Davvero impressionante!

Il salone “Raffaello” era stracolmo, per sentire il saluto del prof. Paolucci e del card. Bertello.

Abbiamo gustato la bella relazione del vescovo venezuelano mons. Cardozo e abbiamo goduto l’eccellente presentazione del missionario p. Mapelli, direttore del museo etnologico.

A partire dall’Alaska e giungendo fino alla Terra del Fuoco, con foto di oggetti e di volti, ci ha fatto incontrare culture e storie di tanti popoli delle Americhe.

Egli stesso li ha visitati di persona, in questi ultimi quattro anni, insieme alla prof.ssa australiana Katherine Aigner.​

Siamo poi scesi per visitare il museo etnologico nel suo nuovo allestimento:

un ampio spazio, proprio all’ingresso dei musei Vaticani, con “pezzi” costruiti con materiali comuni e pregiati, e di diverse dimensioni: dal copricapo in piume alto tre metri al Crocifisso in corallo di 32 cm.

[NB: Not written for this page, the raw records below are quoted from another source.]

(* ===== verification/Sniff.v ===== *)
(** * What a buffer is

    The recognisers the extractor dispatches on: the magic numbers of
    extract.go, archive.go, lnk.go, onenote.go and tnef.go, and [isPDF],
    [isRTF], [isSLK], [isSpreadsheetML], [isValidPEAt] and
    [classifyMIMEMessage] of pdf.go, rtf.go, slk.go, csv_dde.go, polyglot.go
    and mime.go. *)

From Stdlib Require Import ZArith Lia.
From Stdlib Require Ascii String.
From stdpp Require Import base strings list numbers.
From S2P Require Import Prelude GoStd GoText Base64 GoRegexp DecodeRuns ScanVerdict Retained DecodeFold RarSolid.

Local Open Scope Z_scope.
Local Open Scope mailstrix_scope.

(** ** Magic numbers *)

Definition oleMagic : string := string_of_bytes [208; 207; 17; 224; 161; 177; 26; 225].
Definition zipMagic : string := string_of_bytes [80; 75; 3; 4].
Definition gzipMagic : string := string_of_bytes [31; 139].
Definition sevenZMagic : string := string_of_bytes [55; 122; 188; 175; 39; 28].
Definition rarMagic : string := string_of_bytes [82; 97; 114; 33; 26; 7].
Definition cabMagic : string := "MSCF".
Definition pdfMagic : string := "%PDF-".
Definition utf8BOM : string := string_of_bytes [239; 187; 191].
Definition lnkMagic : string := string_of_bytes [76; 0; 0; 0; 1; 20; 2; 0; 0; 0; 0; 0; 192; 0; 0; 0; 0; 0; 0; 70].
Definition oneSectionGUID : string := string_of_bytes [228; 82; 92; 123; 140; 216; 167; 77; 174; 177; 83; 120; 208; 41; 150; 211].
Definition oneTOCGUID : string := string_of_bytes [161; 47; 255; 67; 217; 239; 118; 76; 158; 226; 16; 234; 87; 34; 118; 95].
Definition mzMagic : string := "MZ".
Definition peMagic : string := "PE" +:+ string_of_bytes [0; 0].
Definition dosHeaderMin : Z := 64.
Definition slkSniffLen : Z := 16.
Definition csvSniffLen : Z := 512.

Definition isArchive (buf : string) : bool :=
  HasPrefix buf gzipMagic || HasPrefix buf sevenZMagic || HasPrefix buf rarMagic || HasPrefix buf cabMagic.

(** ** Recognisers *)

(** [bytes.TrimPrefix] *)
Definition TrimPrefix (s p : string) : string := default s (strip_prefix p s).

Definition isPDF (buf : string) : bool := HasPrefix buf pdfMagic || contains pdfMagic (clamp 1024 buf).

Fixpoint skip_blank (s : string) : string :=
  match s with
  | String c s' => if (byte c =? 32) || (byte c =? 9) || (byte c =? 13) || (byte c =? 10) then skip_blank s' else s
  | EmptyString => s
  end.
Definition isRTF (buf : string) : bool := HasPrefix (skip_blank (TrimPrefix buf utf8BOM)) "{\rt".

Definition isLNK (buf : string) : bool := HasPrefix buf lnkMagic.
Definition isOneNote (buf : string) : bool := HasPrefix buf oneSectionGUID || HasPrefix buf oneTOCGUID.
Definition isTNEF (buf : string) : bool := HasPrefix buf (string_of_bytes [120; 159; 62; 34]).
Definition isSLK (buf : string) : bool := HasPrefix (clamp slkSniffLen (TrimPrefix buf utf8BOM)) "ID;".

Definition quoted (s : string) : string := String (ascii_of_Z 34) s +:+ String (ascii_of_Z 34) EmptyString.
Definition spreadsheetMLSigs : list string := ["progid=" +:+ quoted "Excel.Sheet"; "urn:schemas-microsoft-com:office:spreadsheet"].
Definition isSpreadsheetML (buf : string) : bool :=
  let head := clamp csvSniffLen (TrimPrefix buf utf8BOM) in
  HasPrefix head "<" && existsb (λ sig, contains sig head) spreadsheetMLSigs.

(** Little-endian words; [None] when a byte is out of range. *)
Definition u16_at (off : Z) (s : string) : option Z :=
  a ← byte_at (Z.to_nat off) s; b ← byte_at (Z.to_nat (off + 1)) s; Some (a + 256 * b).
Definition u32_at (off : Z) (s : string) : option Z := lo ← u16_at off s; hi ← u16_at (off + 2) s; Some (lo + 65536 * hi).

(** [isValidPEAt(buf, 0)] *)
Definition isValidPE (buf : string) : option bool :=
  if len buf <? dosHeaderMin then Some false
  else if negb (HasPrefix buf mzMagic) then Some false
  else
    e ← u32_at 60 buf;
    if (e <? dosHeaderMin) || (len buf <? e + len peMagic) then Some false
    else pe ← checked e (e + len peMagic) buf; Some (bool_decide (pe = peMagic)).

(** ** Mail messages *)

Definition minMemberBytes : Z := 4.
Definition maxMIMEHeaderBytes : Z := 262144.

Inductive mimeHeaderClassification := mimeHeaderOrdinary | mimeHeaderComplete | mimeHeaderIncomplete.
#[export] Instance mimeHeaderClassification_eq_dec : EqDecision mimeHeaderClassification.
Proof. solve_decision. Defined.

(** [mime.ParseMediaType]: the type and its parameters. *)
Class MediaTypes := { ParseMediaType : string → option (string * (string → string)) }.

Section Mail.
Context {T : TextEnv} {MT : MediaTypes}.

Definition isMIMEContextHeader (field : string) : bool :=
  HasPrefix field "x-" || HasPrefix field "arc-"
  || mem field ["mime-version"; "from"; "to"; "cc"; "bcc"; "subject"; "date"; "received"; "message-id"; "return-path"; "reply-to"; "sender";
                "delivered-to"; "dkim-signature"; "authentication-results"].

(** [bytes.Index] *)
Fixpoint Index (s p : string) : option Z :=
  match strip_prefix p s with
  | Some _ => Some 0
  | None => match s with EmptyString => None | String _ s => n ← Index s p; Some (n + 1) end
  end.

Definition lf : string := String (ascii_of_Z 10) EmptyString.
Definition cr : string := String (ascii_of_Z 13) EmptyString.

(** Where the header block ends: past the line end before the first empty
    line. *)
Definition header_end (head : string) : option Z :=
  match Index head (lf +:+ cr +:+ lf), Index head (lf +:+ lf) with
  | Some a, Some b => Some (if b <? a then b + 1 else a + 1)
  | Some a, None => Some (a + 1)
  | None, Some b => Some (b + 1)
  | None, None => None
  end.

(** A content type cut off by the limit. *)
Definition cut_type (value : string) (hasOther : bool) : mimeHeaderClassification :=
  let mediaType := TrimSpace (match cut_byte (ascii_of_Z 59) value with Some (a, _) => a | None => value end) in
  let named :=
    match IndexByte mediaType 47 with
    | Some slash =>
        (0 <? slash) && bool_decide (is_Some (ParseMediaType (if slash =? len mediaType - 1 then mediaType +:+ "x" else mediaType)))
    | None => false
    end in
  if named || hasOther then mimeHeaderIncomplete else mimeHeaderOrdinary.

Record HeaderSeen := mkSeen { hasType : bool; hasOther : bool; hasContext : bool }.

(** The lines of the header: what was seen, or the answer. *)
Fixpoint header_lines (fuel : nat) (truncated : bool) (seen : HeaderSeen) (head : string) : HeaderSeen + mimeHeaderClassification :=
  match fuel with
  | O => inl seen
  | Datatypes.S fuel =>
      if len head =? 0 then inl seen
      else
        let '(line, rest, completeLine) :=
          match cut_byte (ascii_of_Z 10) head with Some (line, rest) => (line, rest, true) | None => (head, "", negb truncated) end in
        let line := trim_right [cr] line in
        if (len line =? 0) || HasPrefix line " " || HasPrefix line (String (ascii_of_Z 9) EmptyString) then header_lines fuel truncated seen rest
        else
          match cut_byte (ascii_of_Z 58) line with
          | Some (field, value) =>
              if (len field =? 0) || ContainsAny field (String (ascii_of_Z 32) (String (ascii_of_Z 9) EmptyString)) then
                (if completeLine then inr mimeHeaderOrdinary else inl seen)
              else
                let field := ToLower field in
                if bool_decide (field = "content-type") then
                  if completeLine then header_lines fuel truncated (mkSeen true (hasOther seen) (hasContext seen)) rest
                  else inr (cut_type value (hasOther seen))
                else
                  let seen := mkSeen (hasType seen) true (hasContext seen || isMIMEContextHeader field) in
                  if completeLine then header_lines fuel truncated seen rest else inl seen
          | None => if completeLine then inr mimeHeaderOrdinary else inl seen
          end
  end.

Definition classifyMIMEMessage (buf : string) : mimeHeaderClassification :=
  let head := clamp maxMIMEHeaderBytes buf in
  let ending := header_end head in
  let terminated := bool_decide (is_Some ending) in
  let truncated := (maxMIMEHeaderBytes <? len buf) && negb terminated in
  let head := match ending with Some n => upto n head | None => head end in
  match header_lines (Datatypes.S (String.length head)) truncated (mkSeen false false false) head with
  | inr answer => answer
  | inl seen =>
      if terminated then (if hasType seen && hasOther seen then mimeHeaderComplete else mimeHeaderOrdinary)
      else if (truncated && (hasContext seen || (hasType seen && hasOther seen))) || (hasType seen && hasOther seen) then mimeHeaderIncomplete
      else mimeHeaderOrdinary
  end.

End Mail.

Tutti ben collocati e illuminati, facendone risaltare le forme e i colori.

Davvero impressionante!


Da ogni parte del mondo…

Solo alcuni esempi.

Dall’Artico, l’orso scolpito sulla croce di avorio, segno dell’Onnipotenza crocifissa.

Dal Canada, la cintura della pace con la scure verso il basso, donata a papa Gregorio XVI nel 1830.

Da Cuba, il fantastico porta-messale di Colombo, a forma di ventaglio, esposto per un anno intero nell’isola, in preparazione alla recente visita di papa Francesco.

Dal Brasile, i colorati copricapo in piume d’uccello. Dall’Argentina, il prezioso vaso per bere il mate...

Da ricordare che il “Museo missionario etnologico”, questo è il suo nome storico (anche se oggi purtroppo si tende a omettere la qualifica di “missionario”), fu voluto da Pio XI dopo la grande Esposizione universale missionaria, organizzata nei giardini Vaticani per l'anno santo del 1925.

A quella esposizione avevano contribuito molto anche gli istituti missionari.


Il museo è un libro sempre aperto

Ammirando le opere esposte, mi è venuto spontaneo pensare a san Guido Conforti che, dopo l’Esposizione universale di Torino del 1898, volle anche lui fondare il museo d’arte cinese ed etnografico, che oggi ammiriamo nella casa madre dei saveriani a Parma.

Scriveva Pio XI: “Un museo è come una scuola, come un libro sempre aperto”.

Con 34 euro, mi sono procurato una copia (scontata) del pesante catalogo “Le Americhe” (400 pagine per 5 chili), e mi sono avviato verso casa, costeggiando le tortuose mura Vaticane.